In a verdict published last week, Denmark’s data protection agency, Datatilsynet, revealed that data processing involving students using Google’s cloud-based Workspace software suite — which includes Gmail, Google Docs, Calendar and Google Drive — “does not meet the requirements” of the European Union’s GDPR data privacy regulations.
Specifically, the authority found that the data processor agreement — or Google’s terms and conditions — seemingly allow for data to be transferred to other countries for the purpose of providing support, even though the data is ordinarily stored in one of Google’s EU data centers.
Google’s Chromebook laptops, and by extension Google Workspace, are used in schools across Denmark. But Datatilsynet focused specifically on Helsingør for the risk assessment after the municipality reported a “breach of personal data security” back in 2020. While this latest ruling technically only applies to schools in Helsingør for now, Datatilsynet notes that many of the conclusions it has reached will “probably apply to other municipalities” that use Google Chromebooks and Workspace. It added that it expects these other municipalities “to take relevant steps” off the back of the decision it reached in Helsingør.
The ban is effective immediately, but Helsingør has until August 3 to delete user data.
At the heart of the issue is the now defunct EU-US Privacy Shield that regulated how data can be shared between the EU and United States. While a new data flow deal has been agreed to in principle, it is not yet in effect, which has left many organizations in limbo. Consequently, Big Tech companies are relying on standard contractual clauses for their data processing practices.
A Google spokesperson told TechCrunch:
We know that students and schools expect the technology they use to be legally compliant, responsible, and safe. That’s why for years, Google has invested in privacy best practices and diligent risk assessments, and made our documentation widely available so anyone can see how we help organisations to comply with the GDPR.
Schools own their own data. We only process their data in accordance with our contracts with them. In Workspace for Education, students’ data is never used for advertising or other commercial purposes. Independent organisations have audited our services, and we keep our practices under constant review to maintain the highest possible standards of safety and compliance.

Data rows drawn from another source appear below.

(** X13. The ready-gate is a join.  An activation suspended on both streams
    continues exactly once, when the second of the two [loadeddata] events
    has arrived, in whichever order they come: it then requests [play()] on
    both streams, left first, when it was started with the playing intent,
    and otherwise moves both streams to 1ms and requests nothing.  The first
    event alone makes no call, and neither does an event that finds the
    stream below HAVE_CURRENT_DATA.  No iteration is scheduled on the
    way. *)
Theorem ready_gate_joins (w : World) (l r : elem) (ts : list Task)
        (play_ : bool) (c : Closure) (leftFirst : bool) (ta tb : Q)
        (rsL rsR : nat) :
  tasks w = ts ++ [LoadAwaitReady l r false false play_ c] ->
  Forall (loadBystander l r) ts -> l <> r ->
  errored (videos w l) = false -> errored (videos w r) = false ->
  (2 <= rsL)%nat -> (2 <= rsR)%nat ->
  let evL := Loadeddata l rsL in
  let evR := Loadeddata r rsR in
  let w1 := run [(ta, if leftFirst then evL else evR)] w in
  let w2 := run [(tb, if leftFirst then evR else evL)] w1 in
  emitted w w1 = [] /\
  tasks w1 = ts ++ [LoadAwaitReady l r leftFirst (negb leftFirst) play_ c] /\
  emitted w1 w2 =
    (if play_ then [APlay l (playNext w); APlay r (S (playNext w))]
     else [ASetTime l (double 0.001); ASetTime r (double 0.001)]) /\
  tasks w2 =
    ts ++ (if play_
           then [LoadAwaitPlay (playNext w) (S (playNext w)) None None c]
           else []) /\
  scheduled w2 = scheduled w /\ loopHandle w2 = loopHandle w /\
  (forall t rs, (rs < 2)%nat ->
     let w0 := run [(t, Loadeddata l rs)] w in
     tasks w0 = tasks w /\ emitted w w0 = []).
Proof.
  intros T F Ne El Er Hl Hr evL evR w1 w2.
  assert (Elr : Nat.eqb l r = false) by (apply Nat.eqb_neq; exact Ne).
  assert (Erl : Nat.eqb r l = false) by (apply Nat.eqb_neq; congruence).
  apply Nat.leb_le in Hl, Hr.
  assert (W : Forall (fun t => taskReady t = false) ts)
    by (eapply Forall_impl; [ | exact F]; intros t [H _]; exact H).
  destruct (Restart.waiting_filter ts W) as [W1 W2].
  assert (Ul : forall rs, map (onLoadeddata l rs) ts = ts)
    by (intros rs; apply Restart.unmoved_map; eapply Forall_impl; [ | exact F];
        intros t [_ H]; apply H).
  assert (Ur : forall rs, map (onLoadeddata r rs) ts = ts)
    by (intros rs; apply Restart.unmoved_map; eapply Forall_impl; [ | exact F];
        intros t [_ H]; apply H).
  set (a := if leftFirst then l else r).
  set (rsA := if leftFirst then rsL else rsR).
  set (b := if leftFirst then r else l).
  set (rsB := if leftFirst then rsR else rsL).
  set (va := fun e' => if Nat.eqb e' a then withReadyState rsA (videos w e')
                       else videos w e').
  assert (E1 : w1 = set_tasks (ts ++ [LoadAwaitReady l r leftFirst (negb leftFirst)
                                        play_ c])
                      (set_videos va (set_clock ta w))).
  { subst w1 evL evR va a rsA. cbn [run].
    destruct leftFirst;
      rewrite handle_Loadeddata by assumption;
      rewrite T, map_app, !filter_app, ?Ul, ?Ur, W1, W2;
      cbn [map onLoadeddata filter taskReady orb andb negb app];
      rewrite ?Nat.eqb_refl, ?Elr, ?Erl, ?Hl, ?Hr;
      cbn [map onLoadeddata filter taskReady orb andb negb app forEach];
      reflexivity. }
  assert (Eb : errored (videos w1 b) = false).
  { rewrite E1. subst va a b. cbn [videos set_tasks set_videos set_clock].
    destruct leftFirst; rewrite ?Elr, ?Erl; assumption. }
  assert (E2 : w2 = exec (loadAndStart_ready l r play_ c)
                      (set_tasks ts
                         (set_videos (fun e' => if Nat.eqb e' b
                                                then withReadyState rsB (videos w1 e')
                                                else videos w1 e')
                            (set_clock tb w1)))).
  { assert (T1 : tasks w1 = ts ++ [LoadAwaitReady l r leftFirst (negb leftFirst)
                                      play_ c])
      by (rewrite E1; reflexivity).
    subst w2 evL evR. cbn [run].
    replace (if leftFirst then Loadeddata r rsR else Loadeddata l rsL)
      with (Loadeddata b rsB) by (subst b rsB; destruct leftFirst; reflexivity).
    rewrite handle_Loadeddata by exact Eb.
    rewrite T1, map_app, !filter_app. subst b rsB.
    destruct leftFirst; rewrite ?Ul, ?Ur, W1, W2;
      cbn [map onLoadeddata filter taskReady orb andb negb app];
      rewrite ?Nat.eqb_refl, ?Elr, ?Erl, ?Hl, ?Hr;
      cbn [map onLoadeddata filter taskReady orb andb negb app forEach resume];
      rewrite app_nil_r; unfold exec, bind, ret;
      destruct (loadAndStart_ready l r play_ c _); reflexivity. }
  split; [rewrite E1; unfold emitted; apply skipn_all | ].
  split; [rewrite E1; reflexivity | ].
  assert (P1 : playNext w1 = playNext w /\ log w1 = log w /\
               vfcPending w1 = vfcPending w /\ rafPending w1 = rafPending w /\
               loopHandle w1 = loopHandle w)
    by (rewrite E1; repeat split).
  destruct P1 as [Pn [Pl [Pv [Pr Ph]]]].
  rewrite <- Pn, <- Ph. unfold scheduled. rewrite <- Pv, <- Pr.
  rewrite E2. clear E1 E2 Eb Pn Pl Pv Pr Ph w2.
  generalize (fun e' : elem => if Nat.eqb e' b
                               then withReadyState rsB (videos w1 e')
                               else videos w1 e') as vb.
  intros vb.
  split; [ | split; [ | split; [ | split]]].
  - open_world w1. unfold emitted, loadAndStart_ready.
    destruct play_; cbn [negb]; mred;
      rewrite <- app_assoc, skipn_app_exact; reflexivity.
  - open_world w1. unfold loadAndStart_ready.
    destruct play_; cbn [negb]; mred; rewrite ?app_nil_r; reflexivity.
  - open_world w1. unfold loadAndStart_ready.
    destruct play_; cbn [negb]; mred; reflexivity.
  - open_world w1. unfold loadAndStart_ready.
    destruct play_; cbn [negb]; mred; reflexivity.
  - intros t rs Hrs. cbn [run].
    rewrite handle_Loadeddata by exact El.
    rewrite T, map_app, !filter_app, Ul, W1, W2.
    assert (K : (2 <=? rs)%nat = false) by (apply Nat.leb_gt; assumption).
    cbn [map onLoadeddata filter taskReady orb andb negb app].
    rewrite K, !andb_false_r.
    cbn [map onLoadeddata filter taskReady orb andb negb app forEach].
    split; [reflexivity | unfold emitted; apply skipn_all].
Qed.
(** C4, amended.  In the two-dimensional engine a [grow] step of 'mycelium',
    and of no other rule, adds to every cell of the next grid one tenth of a
    fresh sample of [[0, 1)] and clips the sum into [[0, 1]]: the cell stays
    in [[0, 1]] and rises by less than 0.1; for every other rule the next
    grid is installed as it is and the generator is left untouched.  The
    three-dimensional engine adds no noise for any rule, 'mycelium'
    included: the grid it installs has cells 0 and 1 only. *)
Theorem C4_noise_amended
  (name2 : string) (p2 : Gen2D.Pattern) (self2 : Gen2D.OrganicPatternGenerator)
  (st : Np.RandomState) (i j : nat)
  (name3 : string) (p3 : Gen3D.Pattern) (self3 : Gen3D.OrganicPattern3D)
  (z y x : nat) :
  Gen2D.lookup name2 Gen2D.patterns = Ok p2 ->
  Gen2D.well_shaped self2 -> Np.uniform st ->
  (i < Gen2D.height self2)%nat -> (j < Gen2D.width self2)%nat ->
  Gen3D.lookup name3 Gen3D.patterns = Ok p3 ->
  Np.shape3 (Gen3D.grid self3) (Gen3D.depth self3) (Gen3D.height self3) (Gen3D.width self3) ->
  (z < Gen3D.depth self3)%nat -> (y < Gen3D.height self3)%nat ->
  (x < Gen3D.width self3)%nat ->
  let next2 := Gen2D.next_grid p2 (Gen2D.grid self2) in
  let u := Np.sample st (Np.cursor st + (i * Gen2D.width self2 + j)) in
  (exists self2' st' n,
      Gen2D.grow name2 self2 st = Ok (self2', st', n)
      /\ (name2 = "mycelium"%string ->
          let c := Np.cell2 0 (Gen2D.grid self2') i j in
          c = Spec.perturbed (Np.cell2 0 next2 i j) u
          /\ 0 <= c /\ c <= 1
          /\ Np.cell2 0 next2 i j <= c /\ c < Np.cell2 0 next2 i j + (1 # 10)
          /\ st' = Np.advance (Gen2D.height self2 * Gen2D.width self2) st)
      /\ (name2 <> "mycelium"%string -> Gen2D.grid self2' = next2 /\ st' = st))
  /\ (exists self3',
         Gen3D.grow name3 1 self3 = Ok self3'
         /\ Gen3D.grid self3'
            = Gen3D.next_grid p3 (Gen3D.grid_dtype self3) (Gen3D.grid self3)
         /\ (Np.cell3 0 (Gen3D.grid self3') z y x = 0
             \/ Np.cell3 0 (Gen3D.grid self3') z y x = 1)).
Proof.
  intros L2 W2 U Hi Hj L3 W3 Hz Hy Hx next2 u.
  assert (S2 : Np.shape2 next2 (Gen2D.height self2) (Gen2D.width self2))
    by (apply RuleFacts.shape_next_grid2; [exact W2 | lia]).
  split.
  - rewrite (RuleFacts.grow2_unfold name2 p2 self2 st L2). fold next2.
    do 3 eexists. split; [reflexivity|]. split.
    + intros ->. rewrite String.eqb_refl.
      cbn [fst snd Gen2D.grid Gen2D.set_grid].
      rewrite (NoiseFacts.add_noise_cell next2 st _ _ i j S2 Hi Hj). fold u.
      split; [reflexivity|].
      destruct (NoiseFacts.noisy_cell (Np.cell2 0 next2 i j) u) as (A & B & C & D).
      * apply (NoiseFacts.next_grid2_binary p2 _ _ _ i j W2 Hi Hj).
      * apply U.
      * apply U.
      * repeat split; try assumption.
        rewrite NoiseFacts.add_noise_state.
        now rewrite (NpFacts.shape2_rows _ _ _ S2),
                    (NpFacts.shape2_cols _ _ _ S2) by lia.
    + intros N. apply String.eqb_neq in N. rewrite N. simpl. auto.
  - rewrite (RuleFacts.grow3_one name3 p3 self3 L3). eexists.
    split; [reflexivity|]. split; [reflexivity|]. simpl.
    apply (NoiseFacts.next_grid3_binary p3 _ _ _ _ _ z y x W3 Hz Hy Hx).
Qed.

Lemma C4_noise_amended_witness :
  Np.cell2 0 (fst (Gen2D.add_noise
                     (Gen2D.next_grid Examples.mycelium2 (Gen2D.grid Examples.plus5))
                     Examples.st0)) 0 0
  < Np.cell2 0 (Gen2D.next_grid Examples.mycelium2 (Gen2D.grid Examples.plus5)) 0 0
    + (1 # 10).
Proof.
  destruct (C4_noise_amended "mycelium" Examples.mycelium2 Examples.plus5 Examples.st0 0 0
              "mycelium" Examples.mycelium3 Examples.ball3 0 0 0)
    as ((s' & st' & n & G & M & _) & _).
  - reflexivity.
  - exact ExampleFacts.plus5_shaped.
  - intro k. split; [apply Qle_bool_iff | apply NpFacts.Qlt_bool_iff]; reflexivity.
  - vm_compute; lia.
  - vm_compute; lia.
  - reflexivity.
  - exact ExampleFacts.ball3_shaped.
  - vm_compute; lia.
  - vm_compute; lia.
  - vm_compute; lia.
  - rewrite (RuleFacts.grow2_unfold "mycelium" Examples.mycelium2 _ _ eq_refl) in G.
    injection G as <- _ _.
    exact (proj1 (proj2 (proj2 (proj2 (proj2 (M eq_refl)))))).
Defined.

(* ------------------------------------------------------------------ *)
(** ** Sequences of generations *)

Module TraceFacts.
Import Np.
Import Spec.

Lemma length_iterates p dt n g : length (iterates p dt n g) = n.
Proof. revert g. induction n as [|n IH]; intro g; simpl; [reflexivity|]. now rewrite IH. Qed.

Lemma loop_dtype p n e :
  Gen3D.grid_dtype (Gen3D.generations_loop p n e) = Gen3D.grid_dtype e.
Proof. revert e. induction n as [|n IH]; intro e; simpl; [reflexivity|]. now rewrite IH. Qed.

Lemma loop_history p n e :
  Gen3D.history (Gen3D.generations_loop p n e)
  = Gen3D.history e ++ iterates p (Gen3D.grid_dtype e) n (Gen3D.grid e).
Proof.
  revert e. induction n as [|n IH]; intro e; simpl.
  - now rewrite app_nil_r.
  - rewrite IH. simpl. now rewrite <- app_assoc.
Qed.

Lemma last_cons {A} (x d : A) (l : list A) : last (x :: l) d = last l x.
Proof.
  revert x d. induction l as [|y l IH]; intros x d; [reflexivity|].
  change (last (x :: y :: l) d) with (last (y :: l) d). now rewrite !IH.
Qed.

Lemma loop_grid p n e :
  Gen3D.grid (Gen3D.generations_loop p n e)
  = last (iterates p (Gen3D.grid_dtype e) n (Gen3D.grid e)) (Gen3D.grid e).
Proof.
  revert e. induction n as [|n IH]; intro e; [reflexivity|].
  simpl Gen3D.generations_loop. rewrite IH.
  cbn [Gen3D.generation Gen3D.grid Gen3D.grid_dtype iterates].
  now rewrite last_cons.
Qed.

(** Without noise the trace of the two-dimensional engine depends on the
    grid alone. *)
Lemma grow_trace_quiet (name : string) (p : Gen2D.Pattern) (n : nat) :
  Gen2D.lookup name Gen2D.patterns = Ok p -> name <> "mycelium"%string ->
  forall a b sa sb, Gen2D.grid a = Gen2D.grid b ->
  exists tr, Gen2D.grow_trace name n a sa = Ok tr
             /\ Gen2D.grow_trace name n b sb = Ok tr
             /\ length tr = n.
Proof.
  intros L N. apply String.eqb_neq in N.
  induction n as [|n IH]; intros a b sa sb E.
  - exists []. repeat split.
  - simpl.
    rewrite (RuleFacts.grow2_unfold name p a sa L), (RuleFacts.grow2_unfold name p b sb L).
    rewrite N. cbn [bind fst snd].
    destruct (IH (Gen2D.set_grid a (Gen2D.next_grid p (Gen2D.grid a)))
                 (Gen2D.set_grid b (Gen2D.next_grid p (Gen2D.grid b))) sa sb)
      as (tr & Ha & Hb & Hl).
    { simpl. now rewrite E. }
    rewrite Ha, Hb. cbn [bind Gen2D.grid Gen2D.set_grid].
    exists (Gen2D.next_grid p (Gen2D.grid a) :: tr).
    rewrite E. repeat split. simpl. now rewrite Hl.
Qed.

End TraceFacts.

(** C5.  Without a noise term the engines are deterministic.  In the
    two-dimensional engine, for every rule other than 'mycelium', two
    engines that hold the same grid produce the same sequence of grids over
    any number of [grow] calls, whatever the states of their random
    generators.  In the three-dimensional engine, for every rule, two
    engines that hold the same grid reach the same grid after any number of
    generations and append the same snapshots. *)
Theorem C5_determinism
  (name2 : string) (p2 : Gen2D.Pattern) (a b : Gen2D.OrganicPatternGenerator)
  (sa sb : Np.RandomState) (n : nat)
  (name3 : string) (p3 : Gen3D.Pattern) (ea eb : Gen3D.OrganicPattern3D) (m : nat) :
  Gen2D.lookup name2 Gen2D.patterns = Ok p2 -> name2 <> "mycelium"%string ->
  Gen2D.grid a = Gen2D.grid b ->
  Gen3D.lookup name3 Gen3D.patterns = Ok p3 ->
  Gen3D.grid ea = Gen3D.grid eb -> Gen3D.grid_dtype ea = Gen3D.grid_dtype eb ->
  (exists tr,
      Gen2D.grow_trace name2 n a sa = Ok tr
      /\ Gen2D.grow_trace name2 n b sb = Ok tr
      /\ length tr = n)
  /\ (exists ea' eb' snapshots,
         Gen3D.grow name3 m ea = Ok ea'
         /\ Gen3D.grow name3 m eb = Ok eb'
         /\ Gen3D.grid ea' = Gen3D.grid eb'
         /\ Gen3D.history ea' = Gen3D.history ea ++ snapshots
         /\ Gen3D.history eb' = Gen3D.history eb ++ snapshots
         /\ length snapshots = m).
Proof.
  intros L2 N E2 L3 E3 D3. split.
  - now apply (TraceFacts.grow_trace_quiet name2 p2 n L2 N).
  - unfold Gen3D.grow. rewrite L3. cbn [bind].
    exists (Gen3D.generations_loop p3 m ea), (Gen3D.generations_loop p3 m eb),
           (Spec.iterates p3 (Gen3D.grid_dtype ea) m (Gen3D.grid ea)).
    split; [reflexivity|]. split; [reflexivity|].
    rewrite !TraceFacts.loop_grid, !TraceFacts.loop_history, <- E3, <- D3.
    repeat split. apply TraceFacts.length_iterates.
Qed.

Lemma C5_determinism_witness :
  exists tr,
    Gen2D.grow_trace "coral" 3 Examples.plus5 Examples.st0 = Ok tr
    /\ Gen2D.grow_trace "coral" 3 Examples.plus5 (Np.advance 7 Examples.st0) = Ok tr
    /\ length tr = 3%nat.
Proof.
  apply (C5_determinism "coral" Examples.coral2 Examples.plus5 Examples.plus5
           Examples.st0 (Np.advance 7 Examples.st0) 3
           "crystal" Examples.crystal3 Examples.ball3 Examples.ball3 2).
  - reflexivity.
  - discriminate.
  - reflexivity.
  - reflexivity.
  - reflexivity.
  - reflexivity.
Defined.

(** C6.  In the engine that has a [generations] parameter and a history (the
    three-dimensional one), [grow] with [generations=0] returns successfully
    for every rule of the table and leaves the engine as it was: the grid is
    the same array and nothing is appended to the history. *)
Theorem C6_grow_zero
  (name : string) (p : Gen3D.Pattern) (self : Gen3D.OrganicPattern3D) :
  Gen3D.lookup name Gen3D.patterns = Ok p ->
  exists self',
    Gen3D.grow name 0 self = Ok self'
    /\ self' = self
    /\ Gen3D.grid self' = Gen3D.grid self
    /\ Gen3D.history self' = Gen3D.history self.
Proof.
  intro L. exists self. unfold Gen3D.grow. rewrite L. repeat split.
Qed.

Lemma C6_grow_zero_witness :
  Gen3D.lookup "coral" Gen3D.patterns
  = Ok (Gen3D.mkPattern (Gen3D.create_3d_kernel "sphere") (4, 6) (4, 5)
          ["darkred"; "red"; "orange"; "yellow"]%string)
  /\ exists self',
      Gen3D.grow "coral" 0 Examples.ball3 = Ok self'
      /\ self' = Examples.ball3
      /\ Gen3D.grid self' = Gen3D.grid Examples.ball3
      /\ Gen3D.history self' = Gen3D.history Examples.ball3.
Proof.
  split; [reflexivity|].
  apply (C6_grow_zero "coral"
           (Gen3D.mkPattern (Gen3D.create_3d_kernel "sphere") (4, 6) (4, 5)
              ["darkred"; "red"; "orange"; "yellow"]%string)).
  reflexivity.
Defined.

(* ------------------------------------------------------------------ *)
(** ** The history buffer *)

Module HistoryFacts.
Import Np.
Import Spec.

Lemma fresh_history e : fresh_seed e -> Gen3D.history e = [Gen3D.grid e].
Proof.
  intros [radius e0 e' H | density e0 e' st st' H].
  - unfold Gen3D.seed_center in H.
    destruct (if Nat.eqb _ 0 then _ else _) as [r|x]; simpl in H;
      [|discriminate].
    now inversion H.
  - unfold Gen3D.seed_random in H.
    destruct (choice3 _ _ _ _ _ _ _ _) as [r|x]; simpl in H; [|discriminate].
    now inversion H.
Qed.

Lemma grow_one_history name p e :
  Gen3D.lookup name Gen3D.patterns = Ok p ->
  exists e', Gen3D.grow name 1 e = Ok e'
             /\ Gen3D.history e' = Gen3D.history e ++ [Gen3D.grid e'].
Proof.
  intro L. rewrite (RuleFacts.grow3_one name p e L). eexists. split; reflexivity.
Qed.

Lemma calls_app xs ys e :
  Gen3D.grow_calls (xs ++ ys) e
  = bind (Gen3D.grow_calls xs e) (Gen3D.grow_calls ys).
Proof.
  revert e. induction xs as [|t xs IH]; intro e; [reflexivity|].
  simpl. destruct (Gen3D.grow t 1 e) as [e1|x]; simpl; [apply IH | reflexivity].
Qed.

(** Every call appends one snapshot, the grid it installs. *)
Lemma calls_history names :
  Forall known names ->
  forall e, exists e' snapshots,
    Gen3D.grow_calls names e = Ok e'
    /\ Gen3D.history e' = Gen3D.history e ++ snapshots
    /\ length snapshots = length names
    /\ last snapshots (Gen3D.grid e) = Gen3D.grid e'.
Proof.
  induction 1 as [|t ts [p L] _ IH]; intro e.
  - exists e, []. simpl. rewrite app_nil_r. repeat split.
  - simpl. rewrite (RuleFacts.grow3_one t p e L). cbn [bind].
    destruct (IH (Gen3D.generation p e)) as (e' & hs & HC & HH & HL & HG).
    exists e', (Gen3D.grid (Gen3D.generation p e) :: hs).
    split; [exact HC|]. split; [|split].
    + rewrite HH. simpl. now rewrite <- app_assoc.
    + simpl. now rewrite HL.
    + now rewrite TraceFacts.last_cons.
Qed.

Lemma nth_error_last {A} (l : list A) (d x : A) :
  last l d = x -> nth_error (d :: l) (length l) = Some x.
Proof.
  revert d. induction l as [|y l IH]; intros d H; [simpl in *; now subst|].
  rewrite TraceFacts.last_cons in H. apply (IH y H).
Qed.

End HistoryFacts.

This latest announcement comes after local data watchdogs in France, Italy and Austriaruled that websites using Google Analytics to track visitors contravened European data privacy rules, given that personal data is transferred to the U.S. for processing. And Ireland’s Data Protection Commission (DPC), meanwhile, is currently mulling how Facebook’s parent company Meta is transferring data between Europe and the U.S., which could impact how Europeans are able to access services such as WhatsApp and Instagram.
With European lawmakers keen to establish a greater degree of digital sovereignty, Google has been bolstering its platform and infrastructure to help ensure public and private organizations stay with the company. A few months back, Google announced that it would be rolling out new “sovereign controls” for Workspace users in Europe, allowing them to “control, limit, and monitor transfers of data to and from the EU.”
However, these controls won’t be made available until later this year, with additional data control tools arriving throughout 2023. And it’s still not clear at this early stage whether these new tools will be watertight in terms of GDPR compliance.